How to complete this task
For the entries below, print exactly the lines between the line holding "(Ok (name x).1)." and the line holding "destruct (Z.eqb_spec (num", inclusive, and nothing else.

Supplied material
(** The digits of [n] go in front of [tmp], the lowest last, until none is
    left or the room is used up. *)
Lemma itoa_digits_ok fuel : forall buf res tmp n, 0 <= n -> 0 <= res <= tmp -> tmp <= zlen buf -> tmp - res <= Z.of_nat fuel ->
  exists ds q, itoa_digits fuel buf res tmp n =
      Ok (take (Z.to_nat (tmp - zlen ds)) buf ++ ds ++ drop (Z.to_nat tmp) buf, tmp - zlen ds, q) /\
    Forall isdigit ds /\ zlen ds <= tmp - res /\ 0 <= q /\ n = q * 10 ^ zlen ds + digits_value ds /\
    (q = 0 \/ zlen ds = tmp - res) /\ (q = 0 -> 0 < n -> exists d ds', ds = d :: ds' /\ 48 < d) /\ (n = 0 -> ds = []).
Proof.
  assert (Hend : forall fuel buf res tmp n, 0 <= n -> 0 <= res <= tmp -> negb (n =? 0) && (res <? tmp) = false ->
    exists ds q, itoa_digits fuel buf res tmp n =
        Ok (take (Z.to_nat (tmp - zlen ds)) buf ++ ds ++ drop (Z.to_nat tmp) buf, tmp - zlen ds, q) /\
      Forall isdigit ds /\ zlen ds <= tmp - res /\ 0 <= q /\ n = q * 10 ^ zlen ds + digits_value ds /\
      (q = 0 \/ zlen ds = tmp - res) /\ (q = 0 -> 0 < n -> exists d ds', ds = d :: ds' /\ 48 < d) /\ (n = 0 -> ds = [])).
  { intros f buf res tmp n Hn Hr Hc. exists [], n. split.
    { destruct f; cbn [itoa_digits]; rewrite Hc; cbn [length app]; by rewrite Z.sub_0_r, take_drop. }
    apply andb_false_iff in Hc. rewrite negb_false_iff, Z.eqb_eq, Z.ltb_ge in Hc. cbn. split_and!; try done; lia. }
  induction fuel as [|fuel IH]; intros buf res tmp n Hn Hr Hb Hf; (destruct (negb (n =? 0) && (res <? tmp)) eqn:Hc; [|by apply Hend]);
    apply andb_true_iff in Hc as [Hn0 Hlt]; rewrite negb_true_iff, Z.eqb_neq in Hn0; apply Z.ltb_lt in Hlt; [lia|].
  cbn [itoa_digits]. rewrite (proj2 (Z.eqb_neq n 0)), (proj2 (Z.ltb_lt res tmp)) by lia. cbn [negb andb].
  rewrite wr_in by lia. cbn [mbind outcome_bind]. rewrite Z.rem_mod_nonneg, Z.quot_div_nonneg by lia.
  set (c := 48 + n mod 10). pose proof (Z.div_mod n 10 ltac:(lia)) as Hdm. pose proof (Z.mod_pos_bound n 10 ltac:(lia)) as Hm.
  pose proof (Z.div_pos n 10 ltac:(lia) ltac:(lia)) as Hq.
  destruct (IH (<[Z.to_nat (tmp - 1) := c]> buf) res (tmp - 1) (n / 10)) as (ds & q & -> & Hds & Hlen & Hq0 & Hval & Hfull & Hhd & H0);
    [lia|lia|rewrite length_insert; lia|lia|].
  assert (Hl : zlen (ds ++ [c]) = zlen ds + 1) by (rewrite length_app; cbn; lia).
  exists (ds ++ [c]), q. rewrite Hl. split_and!.
  - rewrite take_insert_ge by lia. replace (tmp - 1 - zlen ds) with (tmp - (zlen ds + 1)) by lia. do 3 f_equal.
    rewrite <- app_assoc. f_equal. rewrite (drop_S _ c).
    + rewrite drop_insert_lt by lia. by replace (S (Z.to_nat (tmp - 1))) with (Z.to_nat tmp) by lia.
    + apply list_lookup_insert_eq. lia.
  - apply Forall_app. split; [done|]. constructor; [|done]. apply isdigit_spec. lia.
  - lia.
  - done.
  - rewrite digits_value_snoc, Z.pow_add_r by lia. unfold c. nia.
  - destruct Hfull; [by left|right; lia].
  - intros -> _. destruct (decide (0 < n / 10)) as [Hp|Hp].
    + destruct (Hhd eq_refl Hp) as (d & ds' & -> & Hd). by exists d, (ds' ++ [c]).
    + assert (E0 : n / 10 = 0) by lia. rewrite (H0 E0). exists c, []. split; [done|]. unfold c. lia.
  - lia.
Qed.

Lemma itoa_move a m ds : exists r,
  (l ← rd_block ((a ++ m) ++ ds ++ [0]) (zlen (a ++ m)) (zlen ((a ++ m) ++ ds ++ [0]) - zlen (a ++ m));
   wr_block ((a ++ m) ++ ds ++ [0]) (zlen a) l) = Ok (a ++ ds ++ 0 :: r) /\
  zlen (a ++ ds ++ 0 :: r) = zlen ((a ++ m) ++ ds ++ [0]).
Proof.
  assert (E : rd_block ((a ++ m) ++ (ds ++ [0]) ++ []) (zlen (a ++ m)) (zlen ((a ++ m) ++ ds ++ [0]) - zlen (a ++ m)) = Ok (ds ++ [0])).
  { apply rd_block_mid; [done|]. rewrite !length_app. lia. }
  rewrite app_nil_r in E. rewrite E. cbn [mbind outcome_bind]. rewrite wr_block_in by (rewrite ?length_app; lia).
  rewrite <- (app_assoc a m), take_app_length' by lia. eexists. rewrite <- !app_assoc. split; [done|].
  rewrite !length_app. cbn [length app]. rewrite length_drop, !length_app. cbn. lia.
Qed.

Definition sign (number : Z) : list Z := if number <? 0 then [45] else [].

(** [lwip_itoa] writes the number in decimal, its sign in front, and a NUL
    where that fits the buffer, and the empty string where it does not; it
    writes nothing outside the buffer. *)
Theorem lwip_itoa_decimal buf number : 2 <= zlen buf ->
  exists buf', lwip_itoa buf (zlen buf) number = Ok buf' /\ zlen buf' = zlen buf /\
    if Z.abs number <? 10 ^ (zlen buf - 1 - zlen (sign number))
    then exists ds r, decimal_of (Z.abs number) ds /\ buf' = sign number ++ ds ++ 0 :: r
    else exists r, buf' = 0 :: r.
Proof.
  intros Hbuf. unfold lwip_itoa. rewrite (proj2 (Z.ltb_ge (zlen buf) 2)) by lia.
  assert (En : (if 0 <=? number then number else - number) = Z.abs number) by (zcase; lia). rewrite En. clear En.
  set (n := Z.abs number). assert (Hn : 0 <= n) by lia. set (res := zlen (sign number)).
  assert (H1 : exists b, (if number <? 0 then b ← wr buf 0 45; Ok (b, 1) else Ok (buf, 0)) = Ok (sign number ++ b, res) /\
    zlen (sign number ++ b) = zlen buf /\ 0 <= res <= 1).
  { subst res. unfold sign. destruct buf as [|x buf]; [cbn in Hbuf; lia|]. destruct (number <? 0).
    - exists buf. cbn. split_and!; try done.
    - exists (x :: buf). split_and!; try done. }
  destruct H1 as (b & -> & Hb & Hres). cbn [mbind outcome_bind].
  destruct (exists_last (l := b)) as (m & z & ->).
  { intros ->. rewrite app_nil_r in Hb. subst res. lia. }
  rewrite !length_app in Hb. cbn [length] in Hb. assert (Hm : zlen m = zlen buf - 1 - res) by lia.
  rewrite app_assoc, wr_snoc by (rewrite length_app; lia). cbn [mbind outcome_bind]. rewrite app_nil_r.
  destruct (itoa_digits_ok (Z.to_nat (zlen buf)) ((sign number ++ m) ++ [0]) res (zlen buf - 1) n) as
    (ds & q & -> & Hds & Hlen & Hq0 & Hval & Hfull & Hhd & Hnil); [lia|lia|rewrite !length_app; cbn; lia|lia|].
  cbn [mbind outcome_bind].
  assert (Ed : drop (Z.to_nat (zlen buf - 1)) ((sign number ++ m) ++ [0]) = [0]) by (apply drop_app_length'; rewrite length_app; lia).
  assert (Et : exists m1, take (Z.to_nat (zlen buf - 1 - zlen ds)) ((sign number ++ m) ++ [0]) = sign number ++ m1 /\ zlen m1 = zlen m - zlen ds).
  { exists (take (Z.to_nat (zlen m - zlen ds)) m). rewrite take_app_le by (rewrite length_app; lia).
    rewrite take_app_ge by lia. split; [|rewrite length_take; lia]. f_equal. f_equal. lia. }
  destruct Et as (m1 & -> & Hm1). rewrite Ed. rewrite <- Hm. clear Ed Hres. pose proof (digits_value_bound ds Hds) as Hbd.
  destruct (Z.eqb_spec q 0) as [->|Hq]; cbn [negb].
  - assert (Hlt : n < 10 ^ zlen m).
    { apply Z.lt_le_trans with (10 ^ zlen ds); [lia|]. apply Z.pow_le_mono_r; lia. }
    rewrite (proj2 (Z.ltb_lt _ _) Hlt). destruct ds as [|d ds].
    + assert (E0 : n = 0) by (cbn in Hval; lia). assert (Es : sign number = []) by (unfold sign; by replace number with 0 by lia).
      subst res. rewrite Es in *. cbn [app length] in *. destruct m1 as [|x m1]; [cbn in Hm1; lia|].
      rewrite rd_mid by (cbn [length] in *; lia). cbn [mbind outcome_bind]. change (0 =? 0) with true. cbn iota.
      rewrite wr_in by (cbn; lia). cbn [mbind outcome_bind]. rewrite wr_in by (rewrite length_insert, length_app; cbn; lia).
      eexists. split; [done|]. rewrite !length_insert, length_app. split; [cbn [length] in *; lia|].
      exists [48]. destruct (m1 ++ [0]) as [|y l] eqn:El; [by destruct m1|]. exists l. cbn [app]. rewrite El. split; [|done].
      split; [by constructor|by rewrite E0|by left].
    + pose proof Hds as Hd1. apply Forall_cons_1 in Hd1 as [Hd1 _]. apply isdigit_spec in Hd1.
      assert (Hi : zlen buf - 1 - zlen (d :: ds) = zlen (sign number ++ m1)) by (rewrite length_app; lia).
      assert (Er : rd ((sign number ++ m1) ++ (d :: ds) ++ [0]) (zlen (sign number ++ m1)) = Ok d) by by apply rd_mid.
      rewrite Hi, Er. cbn [mbind outcome_bind]. rewrite (proj2 (Z.eqb_neq d 0)) by lia.
      destruct (itoa_move (sign number) m1 (d :: ds)) as (r & Em & Hr).
      replace (zlen ((sign number ++ m1) ++ (d :: ds) ++ [0])) with (zlen buf) in Em, Hr by (rewrite !length_app in *; cbn [length] in *; lia).
      exists (sign number ++ (d :: ds) ++ 0 :: r). split; [exact Em|]. split; [exact Hr|]. exists (d :: ds), r. split; [|done].
      split; [done|lia|].
      destruct (decide (0 < n)) as [Hp|Hp]; [|specialize (Hnil ltac:(lia)); discriminate].
      destruct (Hhd eq_refl Hp) as (d' & ds' & [= -> ->] & Hd'). right. split; [done|]. by eexists _, _.
  - assert (Hge : 10 ^ zlen m <= n).
    { replace (zlen ds) with (zlen m) in * by lia. nia. }
    rewrite (proj2 (Z.ltb_ge _ _) Hge). rewrite wr_in by (rewrite !length_app; cbn; lia). eexists. split; [done|].
    rewrite length_insert, !length_app. cbn [length]. split; [lia|].
    destruct ((sign number ++ m1) ++ ds ++ [0]) as [|x l] eqn:El; [|by exists l].
    apply (f_equal length) in El. rewrite !length_app in El. cbn in El. lia.
Qed.

(* ------------------------------------------------------------------ *)
(** * Names of interfaces *)

(** The name of an interface, by its index, leads back to the index; there is
    room for it in the [NETIF_NAMESIZE] bytes callers have. *)
Theorem netif_names_roundtrip x buf : is_u8 (num x) -> num x <> 255 -> zlen buf = NETIF_NAMESIZE ->
  exists b, netif_index_to_name (Some x) (netif_get_index x) buf = Ok (Some b) /\
    netif_name_to_index (Some x) (Some b) = Ok (netif_get_index x) /\ zlen b = NETIF_NAMESIZE.
Proof.
  unfold NETIF_NAMESIZE. intros Hn H255 Hb.
  assert (Ei : netif_get_index x = num x + 1) by (unfold netif_get_index, u8, is_u8 in *; apply Z.mod_small; lia).
  unfold netif_index_to_name, netif_get_by_index. rewrite Ei, Z.eqb_refl, (proj2 (Z.eqb_neq (num x + 1) NETIF_NO_INDEX))
    by (unfold is_u8, NETIF_NO_INDEX in *; lia). cbn [negb].
  destruct buf as [|c0 [|c1 l]]; [done|done|]. assert (Hl : zlen l = 4) by (cbn [length] in Hb; lia).
  change (wr (c0 :: c1 :: l) 0 (name x).1) with (wr ([] ++ c0 :: (c1 :: l)) 0 (name x).1). rewrite wr_snoc by done.
  cbn [mbind outcome_bind app].
  change (wr ((name x).1 :: c1 :: l) 1 (name x).2) with (wr ([(name x).1] ++ c1 :: l) 1 (name x).2). rewrite wr_snoc by done.
  cbn [mbind outcome_bind app]. change (drop 2 ((name x).1 :: (name x).2 :: l)) with l.
  change (take 2 ((name x).1 :: (name x).2 :: l)) with [(name x).1; (name x).2].
  unfold netif_index_to_num, NETIF_NAMESIZE. replace (num x + 1 - 1) with (num x) by lia. change (6 - 2) with 4.
  destruct (lwip_itoa_decimal l (num x) ltac:(lia)) as (t & Et & Ht & Hcase). rewrite Hl in *. rewrite Et.
  assert (Es : sign (num x) = []) by (unfold sign, is_u8 in *; zcase; try done; lia). rewrite Es in Hcase.
  rewrite (proj2 (Z.ltb_lt _ _)) in Hcase by (unfold is_u8 in *; cbn; lia). destruct Hcase as (ds & r & Hd & ->).
  cbn [mbind outcome_bind app] in *. eexists. split; [done|]. split; [|cbn [length]; lia].
  replace (Z.abs (num x)) with (num x) in Hd by (unfold is_u8 in *; lia).
  unfold netif_name_to_index, netif_find. change (drop 2 ((name x).1 :: (name x).2 :: ds ++ 0 :: r)) with (ds ++ 0 :: r).
  rewrite (atoi_decimal _ _ _ Hd). cbn [mbind outcome_bind].
  pose proof (do_head _ _ Hd) as Hh. assert (exists d ds', ds = d :: ds') as (d & ds' & ->) by naive_solver.
  change (rd ((name x).1 :: (name x).2 :: (d :: ds') ++ 0 :: r) 2) with (Ok d).
  change (rd ((name x).1 :: (name x).2 :: (d :: ds') ++ 0 :: r) 0) with (Ok (name x).1).
  change (rd ((name x).1 :: (name x).2 :: (d :: ds') ++ 0 :: r) 1) with (Ok (name x).2).
  cbn [mbind outcome_bind]. assert (Eu : u8 (num x) = num x) by (unfold u8, is_u8 in *; apply Z.mod_small; lia).
  rewrite Eu, !Z.eqb_refl. cbn [negb mbind outcome_bind].
  destruct (Z.eqb_spec (num x) 0) as [E0|]; cbn [andb]; [|cbn [mbind outcome_bind]; by rewrite Ei].
  destruct Hh as [[_ [= -> _]]|[? _]]; [|lia]. cbn. by rewrite Ei.
Qed.

(** The number behind the letters is taken modulo 256: an interface
    answers to names of others. *)
Example netif_find_wraps : let en1 := mk_netif 6 [] 0 0 (101, 110) 1 in
  netif_find (Some en1) (Some [101; 110; 50; 53; 55; 0]) = Ok (Some en1).
Proof. reflexivity. Qed.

Answer to the exercise
  change (rd ((name x).1 :: (name x).2 :: (d :: ds') ++ 0 :: r) 0) with (Ok (name x).1).
  change (rd ((name x).1 :: (name x).2 :: (d :: ds') ++ 0 :: r) 1) with (Ok (name x).2).
  cbn [mbind outcome_bind]. assert (Eu : u8 (num x) = num x) by (unfold u8, is_u8 in *; apply Z.mod_small; lia).
  rewrite Eu, !Z.eqb_refl. cbn [negb mbind outcome_bind].
  destruct (Z.eqb_spec (num x) 0) as [E0|]; cbn [andb]; [|cbn [mbind outcome_bind]; by rewrite Ei].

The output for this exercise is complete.